• Exercise details: After locating the line that contains "- exact Hops." in the data below, set down exactly that line and each one after it through the line that contains "destruct (normalizeAddress (dq_Address", and nothing more.

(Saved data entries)
Lemma indexer_catches_up_witness :
  ∃ ix', CatchUpOnce demo_topic catchUpRounds demo_node (foldl (indexer_step demo_topic) (New demo_cfg OpenStore) [Tick broken_node; Restart]) = (ix', Ok tt) ∧
    ix_indexed ix' = 1 ∧ block_stored demo_topic demo_chain demo_receipts 1 (ix_store ix').
Proof.
  assert (Forall (op_truthful demo_chain demo_receipts) [Tick broken_node; Restart]) as Hops.
  { constructor; [exact broken_truthful|]. by constructor. }
  destruct (indexer_catches_up demo_topic demo_chain demo_receipts demo_cfg [Tick broken_node; Restart] demo_node 1) as (ix' & E & Hi & _ & _ & H).
  - exact demo_one_block.
  - cbn. lia.
  - lia.
  - exact Hops.
  - exact demo_truthful.
  - reflexivity.
  - intros num Hnum. cbn [demo_cfg ic_StartBlock] in Hnum. assert (num = 0 ∨ num = 1) as [-> | ->] by lia.
    + eexists _, 1, 0, []. split_and!; [reflexivity|reflexivity|lia|reflexivity|lia|reflexivity|by constructor].
    + eexists _, 2, 21000, _. split_and!; [reflexivity|reflexivity|lia|reflexivity|lia|reflexivity|]. constructor; [|by constructor].
      exists (Some demo_receipt). split; [vm_compute; reflexivity|]. intros r [= <-]. split.
      * intros g. assert (parseHexUint64 (rr_GasUsed demo_receipt) = Ok 21000) as -> by (vm_compute; reflexivity). intros [= <-]. lia.
      * constructor; [by exists 0|by constructor].
  - vm_compute. discriminate.
  - left. cbn. lia.
  - assert (next_block (foldl (indexer_step demo_topic) (New demo_cfg OpenStore) [Tick broken_node; Restart]) = 1) as Hn
      by (vm_compute; reflexivity).
    rewrite Hn in E, Hi, H. exists ix'. split; [exact E|]. split; [exact Hi|]. apply H. cbn. lia.
Defined.
(** What a request does to the limits, and what it sends. *)
Lemma handleDrip_spec w r s s' resp sent : handleDrip w r s = (s', resp, sent) →
  same_server s s' ∧ (∀ tx, sent = Some tx → admitted s (mkTransfer w r tx) ∧ funded (sv_sender s) (mkTransfer w r tx)) ∧
  ((sv_ipLim s' = sv_ipLim s ∧ sent = None) ∨
   ∃ ok, Allow (wd_ipTime w) (clientIP r (cf_TrustedProxy (sv_cfg s))) (sv_ipLim s) = (sv_ipLim s', ok) ∧ (∀ tx, sent = Some tx → ok = true)) ∧
  ((sv_addrLim s' = sv_addrLim s ∧ sent = None) ∨
   ∃ addr ok, Allow (wd_addrTime w) addr (sv_addrLim s) = (sv_addrLim s', ok) ∧
     (∀ tx, sent = Some tx → ok = true ∧ address_key (lt_To tx) = addr)).
Proof.
  unfold handleDrip. destruct (rq_body r) as [req|] eqn:Eb; [|intros [= <- <- <-]; split_and!; [done|done|by left|by left]].
  destruct (normalizeAddress (dq_Address req)) as [addr|e] eqn:En; [|intros [= <- <- <-]; split_and!; [done|done|by left|by left]].
  set (ip := clientIP r _). destruct (admission s w addr _ ip) as [refused|] eqn:Ead; [intros [= <- <- <-]; split_and!; [done|done|by left|by left]|].
  destruct (Allow (wd_ipTime w) ip (sv_ipLim s)) as [ipLim ok1] eqn:E1. destruct ok1; cbn [negb].
  2: { intros [= <- <- <-]. split_and!; [done|done|right; by exists false|by left]. }
  cbn [with_limits sv_addrLim]. destruct (Allow (wd_addrTime w) addr (sv_addrLim s)) as [addrLim ok2] eqn:E2. destruct ok2; cbn [negb].
  2: { intros [= <- <- <-]. split_and!; [done|done|right; by exists true|right; by exists addr, false]. }
  destruct (Drip _ _ addr) as [res sent'] eqn:Ed. intros Heq. assert (s' = with_limits addrLim ipLim s ∧ sent = sent') as [-> ->] by (by destruct res; simplify_eq).
  destruct (normalizeAddress_key _ _ En) as [Hk Hsp]. apply admission_None in Ead.
  assert (∀ tx, sent' = Some tx → lt_To tx = HexToAddress addr ∧ funded (sv_sender s) (mkTransfer w r tx)) as Hsent.
  { intros tx ->. by eapply Drip_sent. }
  split_and!; [done| |right; by exists true|right; exists addr, true; split; [done|]].
  - intros tx Htx. destruct (Hsent tx Htx) as [Hto Hf]. split; [|done]. exists req, addr. by destruct Ead.
  - intros tx Htx. destruct (Hsent tx Htx) as [-> _]. by rewrite <- Hk.
Qed.

(** A limiter of the server, the clock it reads and the key a transfer has in it. *)
Section OneLimiter.
Context (cfg : Config) (lim : Server → Limiter) (time : World → Z) (keyof : Transfer → list Z).
Context (step : ∀ w r s s' resp sent, sv_cfg s = cfg → handleDrip w r s = (s', resp, sent) →
  (lim s' = lim s ∧ sent = None) ∨
  ∃ k ok, Allow (time w) k (lim s) = (lim s', ok) ∧ ∀ tx, sent = Some tx → ok = true ∧ keyof (mkTransfer w r tx) = k).

(** The transfers of [key] in the window from [t]. *)
Definition got (key : list Z) (t W : Z) (log : list Transfer) : Z :=
  Z.of_nat (length (filter (λ x, keyof x = key ∧ t <= time (tf_world x) < t + W) log)).

Lemma got_cons key t W x log :
  got key t W (x :: log) = (if bool_decide (keyof x = key) then hit t W (time (tf_world x)) true else 0) + got key t W log.
Proof.
  unfold got, hit. rewrite filter_cons. cbn [andb]. case_bool_decide as Hk; destruct (decide _) as [Hd|Hd].
  - rewrite (proj2 (Z.leb_le _ _)), (proj2 (Z.ltb_lt _ _)) by lia. cbn. lia.
  - destruct (Z.leb_spec t (time (tf_world x))), (Z.ltb_spec (time (tf_world x)) (t + W)); cbn [andb]; try lia. by destruct Hd.
  - by destruct Hd.
  - lia.
Qed.
(** After the wait, the domain's last fetch lies at least the required
    delay back. *)
Lemma wait_for_crawl_delay_cases domain m :
  let d := Glob.domain_state (global_state m) domain in
  match wait_for_crawl_delay domain m with
  | Ret _ m' =>
      same_memory m m' ∧ clock m ≤ clock m' ∧
      (last_crawl_time d ≤ clock m →
       last_crawl_time d + required_delay_ms d * ns_per_ms ≤ clock m')
  | Exit _ m' => same_memory m m'
  end.
Proof.
  intros d. unfold wait_for_crawl_delay, bindM, Mach.steady_now, Mach.get.
  fold d. set (elapsed := to_milliseconds (clock m - last_crawl_time d)).
  destruct (Z.ltb_spec elapsed (required_delay_ms d)) as [Hlt|Hge].
  - unfold sleep_for_ms.
    match goal with |- context [Mach.advance ?dt m] =>
      pose proof (advance_cases dt m) as Hadv; destruct (Mach.advance dt m) end.
    + destruct Hadv as [Hclock Hmem]. split; [done|].
      assert (0 ≤ Z.of_N (oversleep (clock m) (required_delay_ms d - elapsed))) by lia.
      split; [unfold ns_per_ms in *; nia|].
      intros Hlast. pose proof (to_milliseconds_le (clock m - last_crawl_time d)) as Hms.
      fold elapsed in Hms. unfold ns_per_ms in *. nia.
    + by destruct Hadv.
  - unfold retM. split; [done|]. split; [lia|].
    intros Hlast. pose proof (to_milliseconds_le (clock m - last_crawl_time d)) as Hms.
    fold elapsed in Hms. unfold ns_per_ms in *. nia.
Qed.
(* ===== verification/Wire.v ===== *)
(** * Wire framing of the RDS provider

    The structures [prov/rds/src/rds.h] puts on the wire or into the eager
    ring ([struct rds_hdr], [struct rds_rndzv_seg], [struct rds_ring_info],
    [struct rds_ring_slot]) with their byte layout.  The code casts buffers to
    these structures on homogeneous little-endian x86 hosts, so a field is its
    little-endian bytes at its natural offset. *)

From S2P Require Import Prelude.

(** ** Little-endian integers *)

Fixpoint le_enc (n : nat) (v : Z) : list Z :=
  match n with
  | O => []
  | S n' => v mod 256 :: le_enc n' (v / 256)
  end.

Fixpoint le_dec (bs : list Z) : Z :=
  match bs with
  | [] => 0
  | b :: bs' => b + 256 * le_dec bs'
  end.

Definition byte_ok (b : Z) : Prop := 0 <= b < 256.

Lemma le_enc_length n v : length (le_enc n v) = n.
Proof. revert v. induction n; intros; cbn; auto. Qed.

Lemma le_dec_enc n v : le_dec (le_enc n v) = v mod 256 ^ Z.of_nat n.
Proof.
  revert v. induction n as [|n IH]; intros v.
  { change (256 ^ Z.of_nat 0) with 1. by rewrite Z.mod_1_r. }
  cbn [le_enc le_dec]. rewrite IH, Nat2Z.inj_succ, Z.pow_succ_r by lia.
  rewrite Z.rem_mul_r by lia. done.
Qed.

Lemma le_dec_enc_small n v : 0 <= v < 256 ^ Z.of_nat n -> le_dec (le_enc n v) = v.
Proof. intros. rewrite le_dec_enc. by apply Z.mod_small. Qed.

Lemma le_enc_ok n v : Forall byte_ok (le_enc n v).
Proof.
  revert v. induction n as [|n IH]; intros v; cbn [le_enc]; constructor; [|auto].
  apply Z.mod_pos_bound. lia.
Qed.

Lemma le_dec_range bs : Forall byte_ok bs -> 0 <= le_dec bs < 256 ^ Z.of_nat (length bs).
Proof.
  induction 1 as [|b bs Hb _ IH]; [cbn; lia|].
  cbn [le_dec length]. unfold byte_ok in Hb. rewrite Nat2Z.inj_succ, Z.pow_succ_r by lia. lia.
Qed.

(** [field o n bs] is the [n]-byte integer at offset [o]. *)
Definition field (o n : nat) (bs : list Z) : Z := le_dec (take n (drop o bs)).

Lemma field_here n v bs :
  0 <= v < 256 ^ Z.of_nat n -> field 0 n (le_enc n v ++ bs) = v.
Proof.
  intros Hv. unfold field. rewrite drop_0, take_app_length' by (by rewrite le_enc_length).
  by apply le_dec_enc_small.
Qed.

Lemma field_skip o k n v bs :
  (k <= o)%nat -> field o n (le_enc k v ++ bs) = field (o - k) n bs.
Proof.
  intros Hk. unfold field. rewrite drop_app_ge by (rewrite le_enc_length; lia).
  by rewrite le_enc_length.
Qed.

(** ** Opcodes and flags *)

Definition RDS_HDR_MAGIC : Z := 0x53445231.

Definition RDS_OP_EAGER : Z := 1.
Definition RDS_OP_RTS : Z := 2.
Definition RDS_OP_FIN : Z := 3.
Definition RDS_OP_RING_REQ : Z := 4.
Definition RDS_OP_RING_ACK : Z := 5.

Definition RDS_HF_TAGGED : Z := Z.shiftl 1 0.
Definition RDS_HF_CQ_DATA : Z := Z.shiftl 1 1.

(** ** struct rds_hdr *)

Record rds_hdr := mkHdr {
  h_magic : Z; h_op : Z; h_flags : Z; h_seg_cnt : Z;
  h_tag : Z; h_data : Z; h_size : Z; h_id : Z
}.

#[export] Instance rds_hdr_eta : Settable rds_hdr := fun h =>
  mkHdr (h_magic h) (h_op h) (h_flags h) (h_seg_cnt h) (h_tag h) (h_data h) (h_size h) (h_id h).

Definition RDS_HDR_SIZE : Z := 40.

(** [memset(&hdr, 0, sizeof(hdr))]. *)
Definition rds_hdr_zero : rds_hdr := mkHdr 0 0 0 0 0 0 0 0.

(** The bytes of a header in memory, and the fields a buffer has when it is
    cast to [struct rds_hdr *]; the code has neither function, it writes and
    reads the fields in place.  The same goes for the other structures. *)
Definition rds_hdr_bytes (h : rds_hdr) : list Z :=
  le_enc 4 (h_magic h) ++ le_enc 1 (h_op h) ++ le_enc 1 (h_flags h) ++
  le_enc 2 (h_seg_cnt h) ++ le_enc 8 (h_tag h) ++ le_enc 8 (h_data h) ++
  le_enc 8 (h_size h) ++ le_enc 8 (h_id h).

Definition rds_hdr_of_bytes (bs : list Z) : rds_hdr :=
  mkHdr (field 0 4 bs) (field 4 1 bs) (field 5 1 bs) (field 6 2 bs)
        (field 8 8 bs) (field 16 8 bs) (field 24 8 bs) (field 32 8 bs).

Definition rds_hdr_ok (h : rds_hdr) : Prop :=
  0 <= h_magic h < 2 ^ 32 /\ 0 <= h_op h < 2 ^ 8 /\ 0 <= h_flags h < 2 ^ 8 /\
  0 <= h_seg_cnt h < 2 ^ 16 /\ 0 <= h_tag h < 2 ^ 64 /\ 0 <= h_data h < 2 ^ 64 /\
  0 <= h_size h < 2 ^ 64 /\ 0 <= h_id h < 2 ^ 64.

(** ** struct rds_rndzv_seg *)

Record rds_rndzv_seg := mkSeg { seg_cookie : Z; seg_off : Z; seg_len : Z }.

Definition RDS_SEG_SIZE : Z := 24.

Definition rds_seg_bytes (s : rds_rndzv_seg) : list Z :=
  le_enc 8 (seg_cookie s) ++ le_enc 8 (seg_off s) ++ le_enc 8 (seg_len s).

Definition rds_seg_of_bytes (bs : list Z) : rds_rndzv_seg :=
  mkSeg (field 0 8 bs) (field 8 8 bs) (field 16 8 bs).

Definition rds_seg_ok (s : rds_rndzv_seg) : Prop :=
  0 <= seg_cookie s < 2 ^ 64 /\ 0 <= seg_off s < 2 ^ 64 /\ 0 <= seg_len s < 2 ^ 64.

Definition rds_segs_bytes (l : list rds_rndzv_seg) : list Z := mjoin (rds_seg_bytes <$> l).

(** Reading [cnt] elements of a segment array out of a payload of known
    length: undefined when the payload does not hold that many. *)
Fixpoint rds_segs_of_bytes (cnt : nat) (bs : list Z) : option (list rds_rndzv_seg) :=
  match cnt with
  | O => Some []
  | S cnt' =>
      if (length bs <? 24)%nat then None
      else match rds_segs_of_bytes cnt' (drop 24 bs) with
           | Some l => Some (rds_seg_of_bytes bs :: l)
           | None => None
           end
  end.

(** ** struct rds_ring_info *)

Record rds_ring_info := mkRingInfo {
  ri_ring_cookie : Z; ri_credit_cookie : Z; ri_slots : Z; ri_slot_size : Z }.

Definition RDS_RING_INFO_SIZE : Z := 24.

Definition rds_ring_info_bytes (i : rds_ring_info) : list Z :=
  le_enc 8 (ri_ring_cookie i) ++ le_enc 8 (ri_credit_cookie i) ++
  le_enc 4 (ri_slots i) ++ le_enc 4 (ri_slot_size i).

Definition rds_ring_info_of_bytes (bs : list Z) : rds_ring_info :=
  mkRingInfo (field 0 8 bs) (field 8 8 bs) (field 16 4 bs) (field 20 4 bs).

Definition rds_ring_info_ok (i : rds_ring_info) : Prop :=
  0 <= ri_ring_cookie i < 2 ^ 64 /\ 0 <= ri_credit_cookie i < 2 ^ 64 /\
  0 <= ri_slots i < 2 ^ 32 /\ 0 <= ri_slot_size i < 2 ^ 32.

(** ** struct rds_ring_slot *)

(** The two reserved bytes are whatever the staging buffer held. *)
Record rds_ring_slot := mkSlot {
  sl_len : Z; sl_flags : Z; sl_op : Z; sl_resv : Z; sl_tag : Z; sl_data : Z; sl_ack : Z }.

Definition RDS_RING_HDR_SIZE : Z := 32.
Definition RDS_RING_GEN_SIZE : Z := 4.

Definition rds_ring_slot_bytes (s : rds_ring_slot) : list Z :=
  le_enc 4 (sl_len s) ++ le_enc 1 (sl_flags s) ++ le_enc 1 (sl_op s) ++
  le_enc 2 (sl_resv s) ++ le_enc 8 (sl_tag s) ++ le_enc 8 (sl_data s) ++ le_enc 8 (sl_ack s).

Definition rds_ring_slot_of_bytes (bs : list Z) : rds_ring_slot :=
  mkSlot (field 0 4 bs) (field 4 1 bs) (field 5 1 bs) (field 6 2 bs)
         (field 8 8 bs) (field 16 8 bs) (field 24 8 bs).

Definition rds_ring_slot_ok (s : rds_ring_slot) : Prop :=
  0 <= sl_len s < 2 ^ 32 /\ 0 <= sl_flags s < 2 ^ 8 /\ 0 <= sl_op s < 2 ^ 8 /\
  0 <= sl_resv s < 2 ^ 16 /\ 0 <= sl_tag s < 2 ^ 64 /\ 0 <= sl_data s < 2 ^ 64 /\
  0 <= sl_ack s < 2 ^ 64.

(** The address of a slot's payload and of its trailing generation word. *)
Definition rds_slot_payload (slot : Z) : Z := slot + RDS_RING_HDR_SIZE.
Definition rds_slot_gen (slot slot_size : Z) : Z := slot + slot_size - RDS_RING_GEN_SIZE.

(** [uint32_t] arithmetic: wraps when the slot is smaller than its framing. *)
Definition rds_ring_payload_max (slot_size : Z) : Z :=
  u32 (slot_size - RDS_RING_HDR_SIZE - RDS_RING_GEN_SIZE).

(** ** RDS cookies *)

Definition rds_make_cookie (r_key off : Z) : Z := Z.lor (Z.shiftl r_key 32) off.
Definition rds_cookie_key (c : Z) : Z := u32 (Z.shiftr c 32).
Definition rds_cookie_off (c : Z) : Z := u32 (Z.land c 0xffffffff).

(** ** Lemmas *)

Ltac solve_field :=
  repeat (rewrite field_skip by lia; cbn [Nat.sub]);
  first [ apply field_here; cbn; lia
        | rewrite <- (app_nil_r (le_enc _ _)); apply field_here; cbn; lia ].

Lemma rds_hdr_bytes_length h : length (rds_hdr_bytes h) = 40%nat.
Proof. unfold rds_hdr_bytes. rewrite !length_app, !le_enc_length. done. Qed.

Lemma rds_seg_bytes_length s : length (rds_seg_bytes s) = 24%nat.
Proof. unfold rds_seg_bytes. rewrite !length_app, !le_enc_length. done. Qed.

Lemma rds_ring_info_bytes_length i : length (rds_ring_info_bytes i) = 24%nat.
Proof. unfold rds_ring_info_bytes. rewrite !length_app, !le_enc_length. done. Qed.

Lemma rds_ring_slot_bytes_length s : length (rds_ring_slot_bytes s) = 32%nat.
Proof. unfold rds_ring_slot_bytes. rewrite !length_app, !le_enc_length. done. Qed.

Lemma rds_segs_bytes_length l : length (rds_segs_bytes l) = (24 * length l)%nat.
Proof.
  induction l as [|s l IH]; [done|].
  change (rds_segs_bytes (s :: l)) with (rds_seg_bytes s ++ rds_segs_bytes l).
  rewrite length_app, rds_seg_bytes_length, IH. cbn. lia.
Qed.

Lemma rds_hdr_roundtrip h bs : rds_hdr_ok h -> rds_hdr_of_bytes (rds_hdr_bytes h ++ bs) = h.
Proof.
  intros (H1 & H2 & H3 & H4 & H5 & H6 & H7 & H8).
  destruct h as [mg op fl sc tg da sz id].
  unfold rds_hdr_of_bytes, rds_hdr_bytes;
    cbn [h_magic h_op h_flags h_seg_cnt h_tag h_data h_size h_id] in *.
  rewrite <- !app_assoc. f_equal; solve_field.
Qed.

Lemma rds_seg_roundtrip s bs : rds_seg_ok s -> rds_seg_of_bytes (rds_seg_bytes s ++ bs) = s.
Proof.
  intros (H1 & H2 & H3). destruct s as [c o l].
  unfold rds_seg_of_bytes, rds_seg_bytes; cbn [seg_cookie seg_off seg_len] in *.
  rewrite <- !app_assoc. f_equal; solve_field.
Qed.

Lemma rds_ring_info_roundtrip i bs :
  rds_ring_info_ok i -> rds_ring_info_of_bytes (rds_ring_info_bytes i ++ bs) = i.
Proof.
  intros (H1 & H2 & H3 & H4). destruct i as [r c s z].
  unfold rds_ring_info_of_bytes, rds_ring_info_bytes;
    cbn [ri_ring_cookie ri_credit_cookie ri_slots ri_slot_size] in *.
  rewrite <- !app_assoc. f_equal; solve_field.
Qed.

Lemma rds_ring_slot_roundtrip s bs :
  rds_ring_slot_ok s -> rds_ring_slot_of_bytes (rds_ring_slot_bytes s ++ bs) = s.
Proof.
  intros (H1 & H2 & H3 & H4 & H5 & H6 & H7). destruct s as [l f o r t d a].
  unfold rds_ring_slot_of_bytes, rds_ring_slot_bytes;
    cbn [sl_len sl_flags sl_op sl_resv sl_tag sl_data sl_ack] in *.
  rewrite <- !app_assoc. f_equal; solve_field.
Qed.

Lemma rds_segs_roundtrip l bs :
  Forall rds_seg_ok l -> rds_segs_of_bytes (length l) (rds_segs_bytes l ++ bs) = Some l.
Proof.
  induction 1 as [|s l Hs _ IH]; [done|].
  change (rds_segs_bytes (s :: l)) with (rds_seg_bytes s ++ rds_segs_bytes l).
  cbn [length rds_segs_of_bytes]. rewrite <- app_assoc.
  destruct (Nat.ltb_spec (length (rds_seg_bytes s ++ rds_segs_bytes l ++ bs)) 24) as [Hlt|_].
  { rewrite length_app, rds_seg_bytes_length in Hlt. lia. }
  rewrite drop_app_length' by (by rewrite rds_seg_bytes_length).
  rewrite IH, rds_seg_roundtrip by done. done.
Qed.

Lemma rds_segs_of_bytes_Some cnt bs :
  (24 * cnt <= length bs)%nat ->
  exists l, rds_segs_of_bytes cnt bs = Some l /\ length l = cnt.
Proof.
  revert bs. induction cnt as [|cnt IH]; intros bs Hb; cbn [rds_segs_of_bytes]; [by eexists|].
  destruct (Nat.ltb_spec (length bs) 24) as [Hlt|_]; [lia|].
  destruct (IH (drop 24 bs)) as (l & -> & Hl); [rewrite length_drop; lia|].
  eexists; split; [done|]. cbn. lia.
Qed.

Lemma rds_segs_of_bytes_None cnt bs :
  (length bs < 24 * cnt)%nat -> rds_segs_of_bytes cnt bs = None.
Proof.
  revert bs. induction cnt as [|cnt IH]; intros bs Hb; [lia|]. cbn [rds_segs_of_bytes].
  destruct (Nat.ltb_spec (length bs) 24) as [Hlt|Hge]; [done|].
  rewrite IH; [done|]. rewrite length_drop. lia.
Qed.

• Exercise answer:
  - exact Hops.
  - exact demo_truthful.
  - reflexivity.
  - intros num Hnum. cbn [demo_cfg ic_StartBlock] in Hnum. assert (num = 0 ∨ num = 1) as [-> | ->] by lia.
    + eexists _, 1, 0, []. split_and!; [reflexivity|reflexivity|lia|reflexivity|lia|reflexivity|by constructor].
    + eexists _, 2, 21000, _. split_and!; [reflexivity|reflexivity|lia|reflexivity|lia|reflexivity|]. constructor; [|by constructor].
      exists (Some demo_receipt). split; [vm_compute; reflexivity|]. intros r [= <-]. split.
      * intros g. assert (parseHexUint64 (rr_GasUsed demo_receipt) = Ok 21000) as -> by (vm_compute; reflexivity). intros [= <-]. lia.
      * constructor; [by exists 0|by constructor].
  - vm_compute. discriminate.
  - left. cbn. lia.
  - assert (next_block (foldl (indexer_step demo_topic) (New demo_cfg OpenStore) [Tick broken_node; Restart]) = 1) as Hn
      by (vm_compute; reflexivity).
    rewrite Hn in E, Hi, H. exists ix'. split; [exact E|]. split; [exact Hi|]. apply H. cbn. lia.
Defined.
(** What a request does to the limits, and what it sends. *)
Lemma handleDrip_spec w r s s' resp sent : handleDrip w r s = (s', resp, sent) →
  same_server s s' ∧ (∀ tx, sent = Some tx → admitted s (mkTransfer w r tx) ∧ funded (sv_sender s) (mkTransfer w r tx)) ∧
  ((sv_ipLim s' = sv_ipLim s ∧ sent = None) ∨
   ∃ ok, Allow (wd_ipTime w) (clientIP r (cf_TrustedProxy (sv_cfg s))) (sv_ipLim s) = (sv_ipLim s', ok) ∧ (∀ tx, sent = Some tx → ok = true)) ∧
  ((sv_addrLim s' = sv_addrLim s ∧ sent = None) ∨
   ∃ addr ok, Allow (wd_addrTime w) addr (sv_addrLim s) = (sv_addrLim s', ok) ∧
     (∀ tx, sent = Some tx → ok = true ∧ address_key (lt_To tx) = addr)).
Proof.
  unfold handleDrip. destruct (rq_body r) as [req|] eqn:Eb; [|intros [= <- <- <-]; split_and!; [done|done|by left|by left]].
  destruct (normalizeAddress (dq_Address req)) as [addr|e] eqn:En; [|intros [= <- <- <-]; split_and!; [done|done|by left|by left]].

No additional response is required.